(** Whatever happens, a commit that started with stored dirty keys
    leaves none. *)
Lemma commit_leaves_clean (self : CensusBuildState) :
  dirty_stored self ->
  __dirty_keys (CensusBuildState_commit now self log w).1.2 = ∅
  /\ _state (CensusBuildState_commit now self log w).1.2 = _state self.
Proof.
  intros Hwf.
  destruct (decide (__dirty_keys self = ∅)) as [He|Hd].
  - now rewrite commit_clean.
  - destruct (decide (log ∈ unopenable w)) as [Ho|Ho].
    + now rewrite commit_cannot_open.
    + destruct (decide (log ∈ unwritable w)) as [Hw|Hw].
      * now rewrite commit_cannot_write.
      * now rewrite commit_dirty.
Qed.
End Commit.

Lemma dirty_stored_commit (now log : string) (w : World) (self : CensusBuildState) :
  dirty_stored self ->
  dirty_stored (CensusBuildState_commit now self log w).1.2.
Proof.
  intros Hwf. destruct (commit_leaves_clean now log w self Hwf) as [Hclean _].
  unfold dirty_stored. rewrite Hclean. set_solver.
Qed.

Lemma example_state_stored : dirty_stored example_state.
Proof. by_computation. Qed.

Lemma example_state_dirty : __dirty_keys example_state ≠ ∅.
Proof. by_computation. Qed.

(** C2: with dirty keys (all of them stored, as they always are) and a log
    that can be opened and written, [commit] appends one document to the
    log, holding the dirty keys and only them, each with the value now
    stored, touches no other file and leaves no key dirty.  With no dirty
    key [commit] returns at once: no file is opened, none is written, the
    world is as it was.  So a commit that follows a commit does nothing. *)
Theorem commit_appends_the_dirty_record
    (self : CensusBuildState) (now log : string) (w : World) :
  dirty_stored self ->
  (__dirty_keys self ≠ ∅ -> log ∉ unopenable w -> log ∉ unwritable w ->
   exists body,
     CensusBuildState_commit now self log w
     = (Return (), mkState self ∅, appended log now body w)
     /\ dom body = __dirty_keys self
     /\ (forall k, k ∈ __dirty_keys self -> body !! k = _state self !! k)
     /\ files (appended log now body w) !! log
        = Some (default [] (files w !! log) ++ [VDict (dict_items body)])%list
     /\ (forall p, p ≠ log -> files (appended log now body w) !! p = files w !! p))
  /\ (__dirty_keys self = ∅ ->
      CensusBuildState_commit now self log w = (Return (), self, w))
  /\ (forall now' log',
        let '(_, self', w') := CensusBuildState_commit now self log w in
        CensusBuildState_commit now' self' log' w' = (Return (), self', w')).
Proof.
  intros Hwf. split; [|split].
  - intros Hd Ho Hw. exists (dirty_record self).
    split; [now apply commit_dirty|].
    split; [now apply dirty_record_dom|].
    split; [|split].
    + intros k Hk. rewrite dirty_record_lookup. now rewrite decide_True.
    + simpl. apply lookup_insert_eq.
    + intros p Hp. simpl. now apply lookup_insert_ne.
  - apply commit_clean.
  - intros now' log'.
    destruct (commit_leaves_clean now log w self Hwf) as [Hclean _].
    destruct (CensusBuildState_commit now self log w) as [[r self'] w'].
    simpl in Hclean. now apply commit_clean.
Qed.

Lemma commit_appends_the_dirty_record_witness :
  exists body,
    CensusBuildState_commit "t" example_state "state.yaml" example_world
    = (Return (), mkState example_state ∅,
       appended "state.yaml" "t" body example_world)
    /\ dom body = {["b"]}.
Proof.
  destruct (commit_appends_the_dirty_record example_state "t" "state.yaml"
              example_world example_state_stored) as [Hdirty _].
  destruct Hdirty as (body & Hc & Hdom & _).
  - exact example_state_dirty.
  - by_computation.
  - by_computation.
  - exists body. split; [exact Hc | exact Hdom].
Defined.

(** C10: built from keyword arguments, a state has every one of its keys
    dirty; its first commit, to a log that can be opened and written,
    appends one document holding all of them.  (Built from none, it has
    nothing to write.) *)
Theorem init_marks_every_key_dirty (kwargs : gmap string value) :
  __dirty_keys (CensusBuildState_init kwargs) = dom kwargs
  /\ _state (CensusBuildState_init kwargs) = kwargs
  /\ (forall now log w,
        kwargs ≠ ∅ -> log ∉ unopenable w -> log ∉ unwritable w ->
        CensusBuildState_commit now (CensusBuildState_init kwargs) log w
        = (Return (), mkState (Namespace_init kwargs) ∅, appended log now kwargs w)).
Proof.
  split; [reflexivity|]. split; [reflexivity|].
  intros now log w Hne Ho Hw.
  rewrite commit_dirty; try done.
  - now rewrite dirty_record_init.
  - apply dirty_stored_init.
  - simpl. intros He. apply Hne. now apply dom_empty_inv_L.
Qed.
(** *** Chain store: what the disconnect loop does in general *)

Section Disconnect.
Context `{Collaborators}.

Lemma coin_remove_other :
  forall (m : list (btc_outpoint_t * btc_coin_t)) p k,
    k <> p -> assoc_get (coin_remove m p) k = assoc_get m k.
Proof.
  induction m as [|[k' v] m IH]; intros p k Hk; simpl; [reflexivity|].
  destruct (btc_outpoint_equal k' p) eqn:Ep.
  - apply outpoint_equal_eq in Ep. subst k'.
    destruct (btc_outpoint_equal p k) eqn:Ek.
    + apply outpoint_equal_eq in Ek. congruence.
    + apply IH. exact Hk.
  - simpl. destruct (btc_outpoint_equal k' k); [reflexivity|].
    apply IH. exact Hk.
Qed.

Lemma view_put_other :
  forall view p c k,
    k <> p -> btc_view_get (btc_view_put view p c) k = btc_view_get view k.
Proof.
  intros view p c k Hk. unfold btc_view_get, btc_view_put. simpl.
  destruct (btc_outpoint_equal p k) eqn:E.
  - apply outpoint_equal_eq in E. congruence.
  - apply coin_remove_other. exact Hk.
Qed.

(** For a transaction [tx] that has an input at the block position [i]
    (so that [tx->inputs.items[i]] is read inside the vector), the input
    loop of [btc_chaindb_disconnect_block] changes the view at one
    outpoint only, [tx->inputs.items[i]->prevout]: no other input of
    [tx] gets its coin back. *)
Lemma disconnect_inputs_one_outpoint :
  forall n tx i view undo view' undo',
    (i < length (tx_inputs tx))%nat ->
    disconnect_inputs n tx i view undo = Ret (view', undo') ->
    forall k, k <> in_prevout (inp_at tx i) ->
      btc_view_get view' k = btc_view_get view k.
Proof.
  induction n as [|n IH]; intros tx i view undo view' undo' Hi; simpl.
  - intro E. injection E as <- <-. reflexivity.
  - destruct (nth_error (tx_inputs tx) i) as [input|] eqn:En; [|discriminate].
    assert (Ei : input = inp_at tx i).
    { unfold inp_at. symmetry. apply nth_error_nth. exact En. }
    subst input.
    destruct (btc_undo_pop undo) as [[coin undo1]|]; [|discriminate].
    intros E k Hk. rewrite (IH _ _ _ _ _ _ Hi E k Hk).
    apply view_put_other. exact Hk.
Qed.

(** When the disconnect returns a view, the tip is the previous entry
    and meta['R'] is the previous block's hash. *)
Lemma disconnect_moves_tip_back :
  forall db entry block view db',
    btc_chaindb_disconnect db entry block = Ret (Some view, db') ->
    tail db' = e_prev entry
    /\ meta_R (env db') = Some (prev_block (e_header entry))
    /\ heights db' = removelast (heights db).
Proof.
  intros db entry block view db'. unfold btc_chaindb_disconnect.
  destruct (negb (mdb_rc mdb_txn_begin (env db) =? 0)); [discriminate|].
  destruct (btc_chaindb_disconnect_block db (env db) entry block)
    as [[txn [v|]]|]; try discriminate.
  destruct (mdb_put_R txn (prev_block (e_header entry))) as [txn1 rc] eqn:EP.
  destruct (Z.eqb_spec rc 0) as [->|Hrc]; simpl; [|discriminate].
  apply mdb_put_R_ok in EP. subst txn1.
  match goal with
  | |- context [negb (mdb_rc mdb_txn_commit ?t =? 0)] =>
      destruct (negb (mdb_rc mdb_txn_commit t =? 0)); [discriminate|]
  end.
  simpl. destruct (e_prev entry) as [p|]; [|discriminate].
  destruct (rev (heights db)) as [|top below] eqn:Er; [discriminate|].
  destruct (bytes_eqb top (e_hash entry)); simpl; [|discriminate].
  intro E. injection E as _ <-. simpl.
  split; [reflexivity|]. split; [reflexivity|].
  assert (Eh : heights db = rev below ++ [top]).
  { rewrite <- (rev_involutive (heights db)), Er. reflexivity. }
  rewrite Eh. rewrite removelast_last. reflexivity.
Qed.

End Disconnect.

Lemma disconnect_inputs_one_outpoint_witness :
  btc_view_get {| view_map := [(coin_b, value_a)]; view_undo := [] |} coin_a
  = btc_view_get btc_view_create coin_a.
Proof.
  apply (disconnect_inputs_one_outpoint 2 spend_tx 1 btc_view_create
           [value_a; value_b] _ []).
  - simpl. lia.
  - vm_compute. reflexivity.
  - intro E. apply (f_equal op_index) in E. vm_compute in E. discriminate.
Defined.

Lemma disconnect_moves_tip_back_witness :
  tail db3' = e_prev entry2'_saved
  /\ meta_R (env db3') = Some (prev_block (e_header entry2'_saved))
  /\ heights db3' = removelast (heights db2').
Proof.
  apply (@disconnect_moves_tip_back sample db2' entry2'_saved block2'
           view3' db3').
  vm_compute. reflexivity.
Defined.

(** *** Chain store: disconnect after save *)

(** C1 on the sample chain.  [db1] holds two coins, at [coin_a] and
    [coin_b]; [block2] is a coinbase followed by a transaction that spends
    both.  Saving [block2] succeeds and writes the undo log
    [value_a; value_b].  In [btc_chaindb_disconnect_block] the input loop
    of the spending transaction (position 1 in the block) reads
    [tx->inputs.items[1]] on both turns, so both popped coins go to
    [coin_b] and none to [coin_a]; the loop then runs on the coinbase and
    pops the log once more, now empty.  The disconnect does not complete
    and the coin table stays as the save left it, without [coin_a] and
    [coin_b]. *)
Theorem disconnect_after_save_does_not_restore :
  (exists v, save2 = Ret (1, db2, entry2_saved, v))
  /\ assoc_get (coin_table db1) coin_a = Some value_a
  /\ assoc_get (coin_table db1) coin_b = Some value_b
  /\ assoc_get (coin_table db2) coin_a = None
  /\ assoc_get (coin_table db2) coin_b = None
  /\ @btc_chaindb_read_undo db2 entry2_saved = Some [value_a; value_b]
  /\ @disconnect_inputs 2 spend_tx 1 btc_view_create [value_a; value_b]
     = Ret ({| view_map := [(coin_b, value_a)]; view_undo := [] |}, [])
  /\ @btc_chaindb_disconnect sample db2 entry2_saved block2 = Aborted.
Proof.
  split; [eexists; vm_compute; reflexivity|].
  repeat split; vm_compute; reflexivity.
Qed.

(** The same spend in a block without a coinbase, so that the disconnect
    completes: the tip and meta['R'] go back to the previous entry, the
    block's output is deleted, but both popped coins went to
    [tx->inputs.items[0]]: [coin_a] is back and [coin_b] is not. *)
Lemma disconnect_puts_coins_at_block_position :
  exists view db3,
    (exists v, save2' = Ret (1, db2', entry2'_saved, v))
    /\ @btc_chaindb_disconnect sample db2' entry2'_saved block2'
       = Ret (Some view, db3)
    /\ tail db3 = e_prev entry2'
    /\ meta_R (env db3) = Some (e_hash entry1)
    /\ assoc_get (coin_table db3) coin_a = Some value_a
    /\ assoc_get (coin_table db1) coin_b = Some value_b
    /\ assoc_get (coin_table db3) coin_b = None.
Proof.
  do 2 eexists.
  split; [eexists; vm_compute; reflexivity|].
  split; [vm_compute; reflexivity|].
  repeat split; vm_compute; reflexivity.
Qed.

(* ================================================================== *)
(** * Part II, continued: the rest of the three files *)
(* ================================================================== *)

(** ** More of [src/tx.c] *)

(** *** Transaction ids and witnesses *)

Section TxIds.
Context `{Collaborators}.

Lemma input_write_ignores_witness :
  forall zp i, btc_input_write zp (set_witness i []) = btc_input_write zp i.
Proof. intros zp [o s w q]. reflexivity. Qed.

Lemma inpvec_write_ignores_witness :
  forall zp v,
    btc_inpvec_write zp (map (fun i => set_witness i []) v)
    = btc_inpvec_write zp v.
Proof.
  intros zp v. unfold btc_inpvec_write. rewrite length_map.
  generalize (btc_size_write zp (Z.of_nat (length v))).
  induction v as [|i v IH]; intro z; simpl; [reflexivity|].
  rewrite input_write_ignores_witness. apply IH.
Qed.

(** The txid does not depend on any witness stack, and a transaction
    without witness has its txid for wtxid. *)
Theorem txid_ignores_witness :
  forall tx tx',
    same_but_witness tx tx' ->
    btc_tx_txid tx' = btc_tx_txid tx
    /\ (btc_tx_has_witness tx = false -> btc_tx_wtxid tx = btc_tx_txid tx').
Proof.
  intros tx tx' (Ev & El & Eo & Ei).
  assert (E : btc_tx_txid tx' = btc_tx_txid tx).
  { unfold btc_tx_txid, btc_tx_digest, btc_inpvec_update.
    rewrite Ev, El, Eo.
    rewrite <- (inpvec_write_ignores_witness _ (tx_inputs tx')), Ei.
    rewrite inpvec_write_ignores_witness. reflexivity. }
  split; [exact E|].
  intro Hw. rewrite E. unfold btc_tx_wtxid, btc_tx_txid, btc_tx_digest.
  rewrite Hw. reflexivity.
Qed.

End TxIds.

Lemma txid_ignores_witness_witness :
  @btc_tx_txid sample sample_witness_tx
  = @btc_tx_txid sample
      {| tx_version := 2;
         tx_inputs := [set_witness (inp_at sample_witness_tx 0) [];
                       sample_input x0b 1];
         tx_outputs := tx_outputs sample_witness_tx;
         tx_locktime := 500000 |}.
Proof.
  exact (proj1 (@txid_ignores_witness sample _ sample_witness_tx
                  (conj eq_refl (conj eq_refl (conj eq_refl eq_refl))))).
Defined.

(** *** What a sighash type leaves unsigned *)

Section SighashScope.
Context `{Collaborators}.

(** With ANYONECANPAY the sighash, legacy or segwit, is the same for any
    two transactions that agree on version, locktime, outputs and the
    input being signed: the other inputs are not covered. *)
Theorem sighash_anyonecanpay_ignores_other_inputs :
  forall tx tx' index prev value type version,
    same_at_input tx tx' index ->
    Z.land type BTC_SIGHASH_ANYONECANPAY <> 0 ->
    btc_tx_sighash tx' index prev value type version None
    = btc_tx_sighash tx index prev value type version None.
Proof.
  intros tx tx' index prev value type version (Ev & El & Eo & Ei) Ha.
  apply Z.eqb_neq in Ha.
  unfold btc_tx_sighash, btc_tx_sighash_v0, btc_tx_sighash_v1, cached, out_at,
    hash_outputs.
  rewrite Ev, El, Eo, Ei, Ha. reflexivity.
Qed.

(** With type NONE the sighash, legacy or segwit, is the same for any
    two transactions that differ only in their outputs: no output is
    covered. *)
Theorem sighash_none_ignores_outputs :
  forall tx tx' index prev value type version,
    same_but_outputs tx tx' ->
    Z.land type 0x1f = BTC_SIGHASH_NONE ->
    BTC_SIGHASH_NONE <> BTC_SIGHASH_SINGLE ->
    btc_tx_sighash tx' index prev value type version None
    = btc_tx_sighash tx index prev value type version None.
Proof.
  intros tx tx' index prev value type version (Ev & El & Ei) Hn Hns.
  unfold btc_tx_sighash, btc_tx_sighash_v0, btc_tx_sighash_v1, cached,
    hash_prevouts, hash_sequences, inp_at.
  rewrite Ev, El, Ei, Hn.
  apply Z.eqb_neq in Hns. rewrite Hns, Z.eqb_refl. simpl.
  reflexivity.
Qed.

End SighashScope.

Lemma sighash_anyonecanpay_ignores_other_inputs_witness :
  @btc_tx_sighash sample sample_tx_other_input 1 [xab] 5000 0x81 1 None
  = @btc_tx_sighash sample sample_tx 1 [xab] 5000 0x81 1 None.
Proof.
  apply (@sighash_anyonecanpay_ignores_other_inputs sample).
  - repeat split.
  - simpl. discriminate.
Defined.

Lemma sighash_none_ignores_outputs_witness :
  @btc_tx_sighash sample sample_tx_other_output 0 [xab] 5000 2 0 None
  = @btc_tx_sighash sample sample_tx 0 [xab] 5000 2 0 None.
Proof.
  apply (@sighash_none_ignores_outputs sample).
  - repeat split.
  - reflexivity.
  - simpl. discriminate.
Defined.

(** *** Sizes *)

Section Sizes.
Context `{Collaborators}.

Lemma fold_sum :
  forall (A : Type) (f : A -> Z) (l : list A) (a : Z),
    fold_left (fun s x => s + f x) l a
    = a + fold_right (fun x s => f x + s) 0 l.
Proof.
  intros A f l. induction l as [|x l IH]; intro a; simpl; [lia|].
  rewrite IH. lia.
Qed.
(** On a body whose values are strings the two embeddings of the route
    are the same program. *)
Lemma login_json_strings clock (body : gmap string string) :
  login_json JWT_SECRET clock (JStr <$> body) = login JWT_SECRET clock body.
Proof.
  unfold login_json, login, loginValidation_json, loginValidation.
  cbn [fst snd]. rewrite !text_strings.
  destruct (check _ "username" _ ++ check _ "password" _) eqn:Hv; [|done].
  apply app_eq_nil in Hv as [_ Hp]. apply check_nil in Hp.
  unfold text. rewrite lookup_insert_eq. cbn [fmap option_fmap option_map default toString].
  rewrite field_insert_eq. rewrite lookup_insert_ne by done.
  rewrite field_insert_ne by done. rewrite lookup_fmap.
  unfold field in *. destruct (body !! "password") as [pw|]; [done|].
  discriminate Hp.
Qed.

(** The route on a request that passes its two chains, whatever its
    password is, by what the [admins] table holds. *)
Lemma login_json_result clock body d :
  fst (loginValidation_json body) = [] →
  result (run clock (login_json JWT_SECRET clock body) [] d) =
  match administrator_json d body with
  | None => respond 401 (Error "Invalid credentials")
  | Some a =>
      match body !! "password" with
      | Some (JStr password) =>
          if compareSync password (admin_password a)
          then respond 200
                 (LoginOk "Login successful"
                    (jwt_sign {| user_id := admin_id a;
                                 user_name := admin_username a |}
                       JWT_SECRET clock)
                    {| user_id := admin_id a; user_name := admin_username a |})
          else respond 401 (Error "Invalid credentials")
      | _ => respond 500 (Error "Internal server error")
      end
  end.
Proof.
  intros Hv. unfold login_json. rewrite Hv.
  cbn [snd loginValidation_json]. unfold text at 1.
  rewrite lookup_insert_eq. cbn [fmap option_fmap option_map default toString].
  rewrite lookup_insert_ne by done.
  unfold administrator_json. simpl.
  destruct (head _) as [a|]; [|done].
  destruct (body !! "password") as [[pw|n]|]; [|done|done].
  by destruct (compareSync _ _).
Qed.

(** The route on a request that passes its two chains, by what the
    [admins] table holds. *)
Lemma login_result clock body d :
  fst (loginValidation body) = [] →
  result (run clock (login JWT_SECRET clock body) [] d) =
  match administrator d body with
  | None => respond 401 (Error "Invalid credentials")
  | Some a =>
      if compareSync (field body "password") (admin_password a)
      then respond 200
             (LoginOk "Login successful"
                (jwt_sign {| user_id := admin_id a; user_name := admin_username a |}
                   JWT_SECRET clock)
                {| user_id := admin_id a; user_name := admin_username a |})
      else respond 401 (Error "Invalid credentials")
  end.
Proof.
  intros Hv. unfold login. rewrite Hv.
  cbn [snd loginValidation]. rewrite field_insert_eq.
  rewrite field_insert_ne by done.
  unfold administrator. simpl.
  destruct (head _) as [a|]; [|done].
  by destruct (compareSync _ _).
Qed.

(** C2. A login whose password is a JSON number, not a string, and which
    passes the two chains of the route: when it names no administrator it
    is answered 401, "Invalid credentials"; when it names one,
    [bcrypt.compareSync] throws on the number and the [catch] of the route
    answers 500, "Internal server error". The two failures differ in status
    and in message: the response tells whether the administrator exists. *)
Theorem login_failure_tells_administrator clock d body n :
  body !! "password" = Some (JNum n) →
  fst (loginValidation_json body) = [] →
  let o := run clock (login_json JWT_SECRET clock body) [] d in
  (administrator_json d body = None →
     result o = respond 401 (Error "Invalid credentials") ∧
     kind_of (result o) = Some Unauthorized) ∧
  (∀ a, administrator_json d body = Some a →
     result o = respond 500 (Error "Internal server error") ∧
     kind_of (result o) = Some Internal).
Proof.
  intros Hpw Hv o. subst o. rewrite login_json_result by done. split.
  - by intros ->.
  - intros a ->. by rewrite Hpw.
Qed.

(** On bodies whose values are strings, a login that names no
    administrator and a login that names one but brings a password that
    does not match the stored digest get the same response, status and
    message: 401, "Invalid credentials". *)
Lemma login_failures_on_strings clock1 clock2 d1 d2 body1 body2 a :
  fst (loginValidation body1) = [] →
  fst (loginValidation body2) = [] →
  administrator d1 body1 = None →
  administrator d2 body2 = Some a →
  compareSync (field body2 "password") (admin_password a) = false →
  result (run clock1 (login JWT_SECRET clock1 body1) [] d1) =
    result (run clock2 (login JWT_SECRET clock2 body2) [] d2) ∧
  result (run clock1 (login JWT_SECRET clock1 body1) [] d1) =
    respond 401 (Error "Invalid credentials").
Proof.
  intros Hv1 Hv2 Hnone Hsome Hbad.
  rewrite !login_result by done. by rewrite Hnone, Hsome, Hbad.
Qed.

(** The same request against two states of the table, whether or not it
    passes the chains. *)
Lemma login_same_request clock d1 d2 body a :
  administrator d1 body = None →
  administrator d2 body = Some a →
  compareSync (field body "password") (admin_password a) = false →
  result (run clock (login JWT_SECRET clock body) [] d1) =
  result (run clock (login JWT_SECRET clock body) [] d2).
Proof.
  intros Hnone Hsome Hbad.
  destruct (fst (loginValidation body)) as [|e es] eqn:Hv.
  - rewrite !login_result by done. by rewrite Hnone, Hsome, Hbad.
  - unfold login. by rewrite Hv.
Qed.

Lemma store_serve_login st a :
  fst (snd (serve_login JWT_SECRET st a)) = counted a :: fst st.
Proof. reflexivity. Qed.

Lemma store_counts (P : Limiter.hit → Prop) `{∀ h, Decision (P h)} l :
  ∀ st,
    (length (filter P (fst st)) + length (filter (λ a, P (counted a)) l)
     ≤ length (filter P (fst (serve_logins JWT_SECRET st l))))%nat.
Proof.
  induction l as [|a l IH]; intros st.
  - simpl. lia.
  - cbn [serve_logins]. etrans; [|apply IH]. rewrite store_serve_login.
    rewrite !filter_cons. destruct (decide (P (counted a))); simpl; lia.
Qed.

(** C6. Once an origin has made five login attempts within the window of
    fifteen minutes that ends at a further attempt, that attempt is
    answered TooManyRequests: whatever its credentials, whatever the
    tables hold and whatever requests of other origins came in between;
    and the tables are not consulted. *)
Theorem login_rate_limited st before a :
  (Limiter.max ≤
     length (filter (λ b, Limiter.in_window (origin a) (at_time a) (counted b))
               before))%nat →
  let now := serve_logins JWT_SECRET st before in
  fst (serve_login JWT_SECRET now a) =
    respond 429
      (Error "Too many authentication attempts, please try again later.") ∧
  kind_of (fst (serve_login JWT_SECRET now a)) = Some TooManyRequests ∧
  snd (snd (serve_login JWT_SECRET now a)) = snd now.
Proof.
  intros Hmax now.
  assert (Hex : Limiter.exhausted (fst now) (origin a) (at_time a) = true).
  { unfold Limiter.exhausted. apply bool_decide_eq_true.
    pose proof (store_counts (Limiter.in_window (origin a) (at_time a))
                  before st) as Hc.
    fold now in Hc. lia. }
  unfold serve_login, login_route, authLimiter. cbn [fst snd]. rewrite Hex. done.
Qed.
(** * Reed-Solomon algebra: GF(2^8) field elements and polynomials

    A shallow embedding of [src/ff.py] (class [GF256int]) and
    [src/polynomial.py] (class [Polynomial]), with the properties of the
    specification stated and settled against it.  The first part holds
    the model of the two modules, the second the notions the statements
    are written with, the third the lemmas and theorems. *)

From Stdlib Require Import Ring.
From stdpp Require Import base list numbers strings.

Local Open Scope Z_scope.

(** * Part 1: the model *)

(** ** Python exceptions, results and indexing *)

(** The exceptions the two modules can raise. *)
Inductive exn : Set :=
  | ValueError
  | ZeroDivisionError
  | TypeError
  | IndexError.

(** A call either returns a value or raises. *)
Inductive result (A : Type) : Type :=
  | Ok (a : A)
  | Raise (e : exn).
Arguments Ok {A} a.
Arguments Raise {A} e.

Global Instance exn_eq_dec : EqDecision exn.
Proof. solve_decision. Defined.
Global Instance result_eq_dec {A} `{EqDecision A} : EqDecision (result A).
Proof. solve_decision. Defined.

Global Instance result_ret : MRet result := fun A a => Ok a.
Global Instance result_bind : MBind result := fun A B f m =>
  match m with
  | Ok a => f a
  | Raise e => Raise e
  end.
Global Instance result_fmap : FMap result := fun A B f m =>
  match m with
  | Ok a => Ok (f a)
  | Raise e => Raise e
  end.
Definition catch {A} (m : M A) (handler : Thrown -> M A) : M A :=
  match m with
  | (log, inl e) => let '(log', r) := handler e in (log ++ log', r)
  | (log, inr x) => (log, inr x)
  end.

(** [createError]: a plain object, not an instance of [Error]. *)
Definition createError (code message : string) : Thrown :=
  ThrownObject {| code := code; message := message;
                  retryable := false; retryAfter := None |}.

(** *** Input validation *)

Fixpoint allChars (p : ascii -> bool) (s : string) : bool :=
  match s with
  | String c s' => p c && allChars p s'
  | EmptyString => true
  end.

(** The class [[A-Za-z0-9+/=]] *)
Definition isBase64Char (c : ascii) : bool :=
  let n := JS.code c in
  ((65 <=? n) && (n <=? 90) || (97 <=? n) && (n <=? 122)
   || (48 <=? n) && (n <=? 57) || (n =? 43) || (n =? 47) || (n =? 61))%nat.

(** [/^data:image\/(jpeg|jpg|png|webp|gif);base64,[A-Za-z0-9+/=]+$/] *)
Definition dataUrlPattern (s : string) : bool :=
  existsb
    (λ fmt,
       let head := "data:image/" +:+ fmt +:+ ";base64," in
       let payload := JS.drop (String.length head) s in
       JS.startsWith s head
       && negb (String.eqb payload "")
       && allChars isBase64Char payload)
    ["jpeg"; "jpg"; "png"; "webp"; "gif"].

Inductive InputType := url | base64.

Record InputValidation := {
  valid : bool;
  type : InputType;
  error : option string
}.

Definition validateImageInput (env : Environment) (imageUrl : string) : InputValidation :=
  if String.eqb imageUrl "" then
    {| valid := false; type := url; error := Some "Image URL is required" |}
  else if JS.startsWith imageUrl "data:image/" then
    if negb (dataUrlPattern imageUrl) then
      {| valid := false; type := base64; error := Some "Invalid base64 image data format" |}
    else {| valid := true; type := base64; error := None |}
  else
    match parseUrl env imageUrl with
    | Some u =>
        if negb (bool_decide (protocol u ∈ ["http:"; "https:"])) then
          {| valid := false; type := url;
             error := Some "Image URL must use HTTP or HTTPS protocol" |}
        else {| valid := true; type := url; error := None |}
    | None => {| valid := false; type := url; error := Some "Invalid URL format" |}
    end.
------
[Required work]: Up to and including the line with "(__dirty_keys self ≠", print every line of the material above, starting from its first line, exactly.

[Solution to this task]:
(** Whatever happens, a commit that started with stored dirty keys
    leaves none. *)
Lemma commit_leaves_clean (self : CensusBuildState) :
  dirty_stored self ->
  __dirty_keys (CensusBuildState_commit now self log w).1.2 = ∅
  /\ _state (CensusBuildState_commit now self log w).1.2 = _state self.
Proof.
  intros Hwf.
  destruct (decide (__dirty_keys self = ∅)) as [He|Hd].
  - now rewrite commit_clean.
  - destruct (decide (log ∈ unopenable w)) as [Ho|Ho].
    + now rewrite commit_cannot_open.
    + destruct (decide (log ∈ unwritable w)) as [Hw|Hw].
      * now rewrite commit_cannot_write.
      * now rewrite commit_dirty.
Qed.
End Commit.

Lemma dirty_stored_commit (now log : string) (w : World) (self : CensusBuildState) :
  dirty_stored self ->
  dirty_stored (CensusBuildState_commit now self log w).1.2.
Proof.
  intros Hwf. destruct (commit_leaves_clean now log w self Hwf) as [Hclean _].
  unfold dirty_stored. rewrite Hclean. set_solver.
Qed.

Lemma example_state_stored : dirty_stored example_state.
Proof. by_computation. Qed.

Lemma example_state_dirty : __dirty_keys example_state ≠ ∅.
Proof. by_computation. Qed.

(** C2: with dirty keys (all of them stored, as they always are) and a log
    that can be opened and written, [commit] appends one document to the
    log, holding the dirty keys and only them, each with the value now
    stored, touches no other file and leaves no key dirty.  With no dirty
    key [commit] returns at once: no file is opened, none is written, the
    world is as it was.  So a commit that follows a commit does nothing. *)
Theorem commit_appends_the_dirty_record
    (self : CensusBuildState) (now log : string) (w : World) :
  dirty_stored self ->
  (__dirty_keys self ≠ ∅ -> log ∉ unopenable w -> log ∉ unwritable w ->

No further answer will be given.